En la película "Si sos brujo", hay momentos en los que se ve a Balcarce con problemas auditivos y con ganas de abandonar. Pero todavía está ahí, dando indicaciones a las chicas y a los chicos de la Orquesta Escuela. "Tengo falta de discriminación auditiva. Las posibilidades físicas no son las mismas: van disminuyendo. Pero no me dejaron ir", dice con una sonrisa que no parece de resignación.
-¿Cómo anda la orquesta?
-Bien; ya tenemos la séptima camada de músicos. Estamos haciendo diez estilos de orquestas. Los que están en segundo año salen a tocar. Siempre vamos agregando cosas. Siempre hay mucha voluntad de los chicos puesta en lo nuestro, en lo típico. Porque ellos son músicos formados en conservatorios. Incluso hay gente que viene de tantos países (Japón, Estados Unidos, Francia, Bélgica, Finlandia), pero traen unas ganas increíbles de entrar a fondo en el gusto, el color y el sabor de nuestra música. Esa voluntad crea un clima agradable.
-¿Qué cosas le quedaron pendientes en lo personal?
-Desarrollar mi estilo. Estando con Pugliese, uno ponía todo en esa orquesta. Lo mismo sucedía con el Sexteto Tango. Me hubiera gustado tener una orquesta propia que avanzara en el camino, según el gusto del público. Sólo en la Orquesta Escuela hice algunos arreglos a mi gusto.
-Claro, con su estilo orquestal. Pero ¿por qué no prosperó la orquesta propia?
-En un tiempo, trabajaba con mi orquesta en Radio Splendid y hubo una huelga. Ahí paró mi trabajo. Después se fue el cantor y me llamó Pugliese. Así se fue mi oportunidad de desarrollarla. La orquesta de Troilo fue en evolución y acomodándose al gusto del público. Pugliese hizo lo mismo. Lo de Salgán fue para un gusto muy determinado. Piazzolla hizo su camino.
-¿Sigue convencido de que hay que hacer un tango que la gente entienda?
-Es que estamos haciendo música popular. Además, la capacidad auditiva con el tango aumentó. Nosotros agregábamos repertorio mensualmente con mayor riqueza musical. El público aplaudía más o menos. Las más aplaudidas eran las que después grabábamos. Avanzábamos de esa manera.

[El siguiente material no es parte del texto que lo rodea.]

(** [Write]: the slot holds no page that is finished and not yet read, and none of another writer. *)
Lemma inv_write past s i q data : Inv past s -> writers s !! i = Some (W_have q) ->
  Inv past (set_buffer (<[slot q := data]> (buffer_ s)) s) /\ <[slot q := data]> (buffer_ s) !! slot q = Some data.
Proof.
  intros I Hi. destruct I. destruct (inv_writers0 i _ Hi) as [Hq Hroom]. cbn in Hq, Hroom.
  assert (Hother : forall q', q' <> q -> lastRead_ s < q' <= lastRead_ s + size_ -> <[slot q := data]> (buffer_ s) !! slot q' = buffer_ s !! slot q').
  { intros q' Hne Hw. apply lookup_insert_ne. intros He%slot_inj; [by destruct Hne | lia]. }
  split; [|apply lookup_insert_eq]. split; cbn; auto.
  - intros i' x Hx. destruct (inv_writers0 i' x Hx) as [Hx1 Hx2]. split; [done|].
    assert (Hne : wseq x = q -> i' = i) by (intros He; by eapply inv_own0).
    destruct x as [| | |q' d'|q' d']; cbn in *; try done; rewrite Hother; try done; try lia;
      intros ->; specialize (Hne eq_refl); simplify_eq.
  - intros q' Hq'. rewrite Hother by lia. by apply inv_buffer0.
Qed.

(** [lastWrote_.store] *)
Lemma inv_finish past s i q data : Inv past s -> writers s !! i = Some (W_store q data) ->
  Inv (past ++ [Finished i q data]) (writer_done i (set_wrote q s)).
Proof.
  intros I Hi. destruct (inv_writers _ _ I i _ Hi) as [Hq (Hroom & Hbuf & ->)]. cbn in Hq.
  assert (Hown := fun i' w' Hi' He => inv_own _ _ I i' i w' _ Hi' Hi He). cbn in Hown.
  destruct I. set (n := length (finished past)) in *.
  assert (Hfin : finished (past ++ [Finished i (lastWrote_ s + 1) data]) = finished past ++ [(lastWrote_ s + 1, data)]) by apply finished_app.
  assert (Hpast : forall k x, finished past !! k = Some x -> (finished past ++ [(lastWrote_ s + 1, data)]) !! k = Some x).
  { intros k x Hk. by apply lookup_app_l_Some. }
  assert (Hnew : (finished past ++ [(lastWrote_ s + 1, data)]) !! Z.to_nat (lastWrote_ s + 1) = Some (lastWrote_ s + 1, data)).
  { rewrite lookup_app_r by lia. fold n. by replace (Z.to_nat (lastWrote_ s + 1) - n)%nat with 0%nat by lia. }
  split; cbn [lastRead_ lastWrote_ lastDispatch_ writableSeq_ stop_ buffer_ writers readers writer_done set_writers set_wrote];
    rewrite ?Hfin, ?delivered_app, ?unused_app, ?app_nil_r, ?length_app; cbn [length]; try lia; auto.
  - rewrite take_app_le; [done|]. fold n. lia.
  - rewrite fmap_app, inv_seqs0. fold n. cbn. rewrite Nat2Z.inj_add, seqZ_app by lia. apply (f_equal2 app); [done|]. rewrite Z.add_0_l. replace (lastWrote_ s + 1) with (Z.of_nat n) by lia. unfold seqZ. cbn. f_equal; lia.
  - intros Hs. apply elem_of_app. auto.
  - intros i' x [Hne Hx]%lookup_delete_Some. destruct (inv_writers0 i' x Hx) as [Hx1 Hx2].
    assert (wseq x <> lastWrote_ s + 1) by (intros He; by destruct Hne, (Hown i' x Hx He)).
    split; cbn; [lia|]. destruct x as [| | |q' d'|q' d']; cbn in *; try done. destruct Hx2 as (_ & _ & ->). done.
  - intros i1 i2 x1 x2 [_ H1]%lookup_delete_Some [_ H2]%lookup_delete_Some He. by eapply inv_own0.
  - intros q' Hin. destruct (inv_unused0 q' Hin) as (Ha & Hb & Hc). assert (Hne := Hb i _ Hi). cbn in Hne. split_and!; [lia| |done].
    intros i' x [_ Hx]%lookup_delete_Some. by eapply Hb.
  - intros j r Hj. destruct (inv_readers0 j r Hj) as [Hr1 Hr2]. split; [done|]. rewrite Hfin.
    destruct r as [| | |q' w| | |]; cbn in *; try done; try (intuition (auto; lia)); [by apply elem_of_app; left|].
    destruct Hr2 as (Hs & Hw & _). split_and!; [by apply elem_of_app; left | lia |]. intros Hquiet.
    apply list_elem_of_split in Hs as (b & a & ->). assert (Hf := Hquiet b (a ++ [Finished i (lastWrote_ s + 1) data])).
    rewrite <- app_assoc in Hf. cbn in Hf. rewrite finished_app in Hf. by destruct (app_eq_nil _ _ (Hf eq_refl)).
  - intros q' Hq'. destruct (decide (q' = lastWrote_ s + 1)) as [->|Hne]; [eauto|].
    destruct (inv_buffer0 q' ltac:(lia)) as (d & Hd1 & Hd2). eauto.
Qed.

La charla sigue durante la caminata entre la Casa del Tango y la estación Medrano del subte B. Desde ahí, Balcarce se irá arrimando al barrio al que siempre vuelve. En ese par de cuadras el maestro volverá a hablar de su posición acerca de la finalidad de hacer música y del aplauso. "¿Para qué se hace una silla? Para que alguien se siente. ¿Para qué se construye una casa? Para que alguien viva ahí. ¿Para qué se toca una música? Para que alguien la escuche."